(SUPPLIED ENTRIES)

(** The constructor of an execution reads the clock once and adds the
    clone, the wrapping and the summaries to the trace; without
    [display_info] there is no summary. *)
Lemma execution_init_effect m i md g dm di info km kf sm w :
  ∃ e0 evs,
    InstanceExecution.__init__ m i md g dm di info km kf sm w
      = (e0, advance 1 (store w) evs w) ∧
    InstanceExecution.meta_data e0
      = <["execution" := PInt (time_time (clock_reads w))]> md ∧
    InstanceExecution.idx e0 = i ∧
    InstanceExecution.keras_function e0 = kf ∧
    InstanceExecution.save_models e0 = sm ∧
    InstanceExecution.model e0
      = Model.compile (clone_model (tick w) m) (Model.optimizer m) (Model.loss m)
          (Model.metrics m) (Model.loss_weights m) ∧
    unrecorded e0 ∧
    (di = false → Forall (λ e, is_summary e = false) evs).
Proof.
  unfold InstanceExecution.__init__, InstanceExecution.shows.
  destruct di.
  - destruct (bool_decide (dm = Some "base") || bool_decide (dm = Some "both"));
      destruct (decide (g > 1));
      destruct (bool_decide (dm = Some "multi-gpu") || bool_decide (dm = Some "both"));
      simpl; eexists _, _;
      (split; [unfold advance, log, tick; simpl; rewrite <- ?app_assoc; reflexivity|]);
      by repeat split.
  - rewrite !andb_false_r. destruct (decide (g > 1)); simpl; eexists _, _;
      (split; [unfold advance, log, tick; simpl; rewrite <- ?app_assoc; reflexivity|]);
      repeat split; try done; intros _; by repeat constructor.
Qed.

(** Training and recording on an execution: the configuration stays,
    the store only grows, no summary is printed; if it succeeds the
    results are recorded, and if the training itself fails the execution
    is as it was. *)
Lemma run_execution_effect x y kwargs e w :
  ∃ r e1 ticks h evs,
    run_execution x y kwargs (e, w) = (r, (e1, advance ticks h evs w)) ∧
    store w ⊆ h ∧
    Forall (λ ev, is_summary ev = false) evs ∧
    same_configuration e e1 ∧
    (is_raise_of r ∨ is_Some (InstanceExecution.metrics e1) ∧
                     is_Some (InstanceExecution.history e1)) ∧
    (is_raise_of (InstanceExecution.fit x y kwargs (e, w)).1 →
     e1 = e ∧ is_raise_of r).
Proof.
  unfold run_execution. rewrite bind_run.
  destruct (execution_fit_effect x y kwargs e w) as (r & h & evs & -> & Hsub & Hevs).
  assert (Hsum : Forall (λ ev, is_summary ev = false) evs).
  { destruct Hevs as [[-> _]|(c & -> & _)]; by repeat constructor. }
  simpl. destruct r as [results|err].
  - cbv beta iota. rewrite bind_run.
    destruct (execution_record_results_effect results e (advance 0 h evs w))
      as (r & ms & evs2 & -> & Hevs2 & _ & _).
    assert (Hw : advance 1 (store (advance 0 h evs w)) evs2 (advance 0 h evs w)
                 = advance 1 h (evs ++ evs2) w).
    { unfold advance. simpl. by rewrite app_assoc. }
    rewrite Hw.
    destruct r as [[]|err].
    + eexists (Ok results), _, 1%nat, h, (evs ++ evs2). split; [reflexivity|].
      split; [done|]. split.
      { apply Forall_app. split; [done|by apply file_event_not_summary]. }
      split; [by repeat split|]. split; [right; by split; eexists|done].
    + eexists (Raise err), _, 1%nat, h, (evs ++ evs2). split; [reflexivity|].
      split; [done|]. split.
      { apply Forall_app. split; [done|by apply file_event_not_summary]. }
      split; [by repeat split|]. split; [by left|done].
  - exists (Raise err), e, 0%nat, h, evs. split; [reflexivity|].
    split; [done|]. split; [done|]. split; [by repeat split|]. split; [by left|done].
Qed.

Lemma not_resuming resume_execution s :
  resume_execution = false ∨ executions s = [] →
  resume_execution && negb (bool_decide (length (executions s) = 0%nat)) = false.
Proof. intros [->| ->]; [done|]. by destruct resume_execution. Qed.

Lemma record_sizes_fields y kwargs s :
  training_size (record_sizes y kwargs s) = Z.of_nat (length y) ∧
  validation_size (record_sizes y kwargs s)
    = match kw_validation_data kwargs with
      | Some validation_data => Z.of_nat (length validation_data.2)
      | None => validation_size s
      end.
Proof. unfold record_sizes. by destruct (kw_validation_data kwargs). Qed.

(** X8.  A call of [Instance.fit] that does not resume (no resumption
    asked, or no execution yet) appends exactly one execution to the
    list, whatever the outcome of the training: the earlier executions
    are untouched, and the new one carries the instance's metadata with
    its own creation time under the key execution, the instance's index,
    training entry point and saving flag, and a compiled clone of the
    instance's model.  If [fit] returns, the new execution has its
    results recorded. *)
Theorem fit_appends_one_execution x y resume_execution kwargs s w :
  resume_execution = false ∨ executions s = [] →
  let after := fit x y resume_execution kwargs (s, w) in
  ∃ e1,
    executions after.2.1 = executions s ++ [e1] ∧
    InstanceExecution.meta_data e1
      = <["execution" := PInt (time_time (clock_reads w))]> (meta_data s) ∧
    InstanceExecution.idx e1 = idx s ∧
    InstanceExecution.keras_function e1 = keras_function s ∧
    InstanceExecution.save_models e1 = save_models s ∧
    InstanceExecution.model e1
      = Model.compile (clone_model (tick w) (model s)) (Model.optimizer (model s))
          (Model.loss (model s)) (Model.metrics (model s))
          (Model.loss_weights (model s)) ∧
    (is_raise_of after.1 ∨ recorded e1).
Proof.
  intros Hnew%not_resuming. cbv zeta. rewrite fit_new_execution by done. cbv zeta.
  destruct (execution_init_effect (model s) (idx s) (meta_data s) (num_gpu s)
              (if decide (0 < length (executions s))%nat then None else display_model s)
              (if decide (0 < length (executions s))%nat then false else true)
              (__get_instance_info (record_sizes y kwargs s)) (key_metrics s)
              (keras_function s) (save_models s) w)
    as (e0 & evs0 & -> & Hmd & Hidx & Hkf & Hsm & Hmodel & _ & _).
  destruct (run_execution_effect x y kwargs e0 (advance 1 (store w) evs0 w))
    as (r & e1 & ticks & h & evs & -> & _ & _ & (Hmd1 & Hidx1 & Hmodel1 & Hkf1 & Hsm1)
        & Hrec & _).
  exists e1. simpl. split.
  { unfold record_sizes. by destruct (kw_validation_data kwargs). }
  rewrite Hmd1, Hidx1, Hmodel1, Hkf1, Hsm1. repeat (split; [done|]).
  destruct Hrec as [Hr|[Hms Hh]]; [by left|right].
  split; [|done]. rewrite Hmd1, Hmd, lookup_insert_eq. by eexists.
Qed.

(End SUPPLIED ENTRIES)

**ABOUT THIS TASK:** Copy out the entire material verbatim.

**THE COMPLETED TASK:**
(** The constructor of an execution reads the clock once and adds the
    clone, the wrapping and the summaries to the trace; without
    [display_info] there is no summary. *)
Lemma execution_init_effect m i md g dm di info km kf sm w :
  ∃ e0 evs,
    InstanceExecution.__init__ m i md g dm di info km kf sm w
      = (e0, advance 1 (store w) evs w) ∧
    InstanceExecution.meta_data e0
      = <["execution" := PInt (time_time (clock_reads w))]> md ∧
    InstanceExecution.idx e0 = i ∧
    InstanceExecution.keras_function e0 = kf ∧
    InstanceExecution.save_models e0 = sm ∧
    InstanceExecution.model e0
      = Model.compile (clone_model (tick w) m) (Model.optimizer m) (Model.loss m)
          (Model.metrics m) (Model.loss_weights m) ∧
    unrecorded e0 ∧
    (di = false → Forall (λ e, is_summary e = false) evs).
Proof.
  unfold InstanceExecution.__init__, InstanceExecution.shows.
  destruct di.
  - destruct (bool_decide (dm = Some "base") || bool_decide (dm = Some "both"));
      destruct (decide (g > 1));
      destruct (bool_decide (dm = Some "multi-gpu") || bool_decide (dm = Some "both"));
      simpl; eexists _, _;
      (split; [unfold advance, log, tick; simpl; rewrite <- ?app_assoc; reflexivity|]);
      by repeat split.
  - rewrite !andb_false_r. destruct (decide (g > 1)); simpl; eexists _, _;
      (split; [unfold advance, log, tick; simpl; rewrite <- ?app_assoc; reflexivity|]);
      repeat split; try done; intros _; by repeat constructor.
Qed.

(** Training and recording on an execution: the configuration stays,
    the store only grows, no summary is printed; if it succeeds the
    results are recorded, and if the training itself fails the execution
    is as it was. *)
Lemma run_execution_effect x y kwargs e w :
  ∃ r e1 ticks h evs,
    run_execution x y kwargs (e, w) = (r, (e1, advance ticks h evs w)) ∧
    store w ⊆ h ∧
    Forall (λ ev, is_summary ev = false) evs ∧
    same_configuration e e1 ∧
    (is_raise_of r ∨ is_Some (InstanceExecution.metrics e1) ∧
                     is_Some (InstanceExecution.history e1)) ∧
    (is_raise_of (InstanceExecution.fit x y kwargs (e, w)).1 →
     e1 = e ∧ is_raise_of r).
Proof.
  unfold run_execution. rewrite bind_run.
  destruct (execution_fit_effect x y kwargs e w) as (r & h & evs & -> & Hsub & Hevs).
  assert (Hsum : Forall (λ ev, is_summary ev = false) evs).
  { destruct Hevs as [[-> _]|(c & -> & _)]; by repeat constructor. }
  simpl. destruct r as [results|err].
  - cbv beta iota. rewrite bind_run.
    destruct (execution_record_results_effect results e (advance 0 h evs w))
      as (r & ms & evs2 & -> & Hevs2 & _ & _).
    assert (Hw : advance 1 (store (advance 0 h evs w)) evs2 (advance 0 h evs w)
                 = advance 1 h (evs ++ evs2) w).
    { unfold advance. simpl. by rewrite app_assoc. }
    rewrite Hw.
    destruct r as [[]|err].
    + eexists (Ok results), _, 1%nat, h, (evs ++ evs2). split; [reflexivity|].
      split; [done|]. split.
      { apply Forall_app. split; [done|by apply file_event_not_summary]. }
      split; [by repeat split|]. split; [right; by split; eexists|done].
    + eexists (Raise err), _, 1%nat, h, (evs ++ evs2). split; [reflexivity|].
      split; [done|]. split.
      { apply Forall_app. split; [done|by apply file_event_not_summary]. }
      split; [by repeat split|]. split; [by left|done].
  - exists (Raise err), e, 0%nat, h, evs. split; [reflexivity|].
    split; [done|]. split; [done|]. split; [by repeat split|]. split; [by left|done].
Qed.

Lemma not_resuming resume_execution s :
  resume_execution = false ∨ executions s = [] →
  resume_execution && negb (bool_decide (length (executions s) = 0%nat)) = false.
Proof. intros [->| ->]; [done|]. by destruct resume_execution. Qed.

Lemma record_sizes_fields y kwargs s :
  training_size (record_sizes y kwargs s) = Z.of_nat (length y) ∧
  validation_size (record_sizes y kwargs s)
    = match kw_validation_data kwargs with
      | Some validation_data => Z.of_nat (length validation_data.2)
      | None => validation_size s
      end.
Proof. unfold record_sizes. by destruct (kw_validation_data kwargs). Qed.

(** X8.  A call of [Instance.fit] that does not resume (no resumption
    asked, or no execution yet) appends exactly one execution to the
    list, whatever the outcome of the training: the earlier executions
    are untouched, and the new one carries the instance's metadata with
    its own creation time under the key execution, the instance's index,
    training entry point and saving flag, and a compiled clone of the
    instance's model.  If [fit] returns, the new execution has its
    results recorded. *)
Theorem fit_appends_one_execution x y resume_execution kwargs s w :
  resume_execution = false ∨ executions s = [] →
  let after := fit x y resume_execution kwargs (s, w) in
  ∃ e1,
    executions after.2.1 = executions s ++ [e1] ∧
    InstanceExecution.meta_data e1
      = <["execution" := PInt (time_time (clock_reads w))]> (meta_data s) ∧
    InstanceExecution.idx e1 = idx s ∧
    InstanceExecution.keras_function e1 = keras_function s ∧
    InstanceExecution.save_models e1 = save_models s ∧
    InstanceExecution.model e1
      = Model.compile (clone_model (tick w) (model s)) (Model.optimizer (model s))
          (Model.loss (model s)) (Model.metrics (model s))
          (Model.loss_weights (model s)) ∧
    (is_raise_of after.1 ∨ recorded e1).
Proof.
  intros Hnew%not_resuming. cbv zeta. rewrite fit_new_execution by done. cbv zeta.
  destruct (execution_init_effect (model s) (idx s) (meta_data s) (num_gpu s)
              (if decide (0 < length (executions s))%nat then None else display_model s)
              (if decide (0 < length (executions s))%nat then false else true)
              (__get_instance_info (record_sizes y kwargs s)) (key_metrics s)
              (keras_function s) (save_models s) w)
    as (e0 & evs0 & -> & Hmd & Hidx & Hkf & Hsm & Hmodel & _ & _).
  destruct (run_execution_effect x y kwargs e0 (advance 1 (store w) evs0 w))
    as (r & e1 & ticks & h & evs & -> & _ & _ & (Hmd1 & Hidx1 & Hmodel1 & Hkf1 & Hsm1)
        & Hrec & _).
  exists e1. simpl. split.
  { unfold record_sizes. by destruct (kw_validation_data kwargs). }
  rewrite Hmd1, Hidx1, Hmodel1, Hkf1, Hsm1. repeat (split; [done|]).
  destruct Hrec as [Hr|[Hms Hh]]; [by left|right].
  split; [|done]. rewrite Hmd1, Hmd, lookup_insert_eq. by eexists.
Qed.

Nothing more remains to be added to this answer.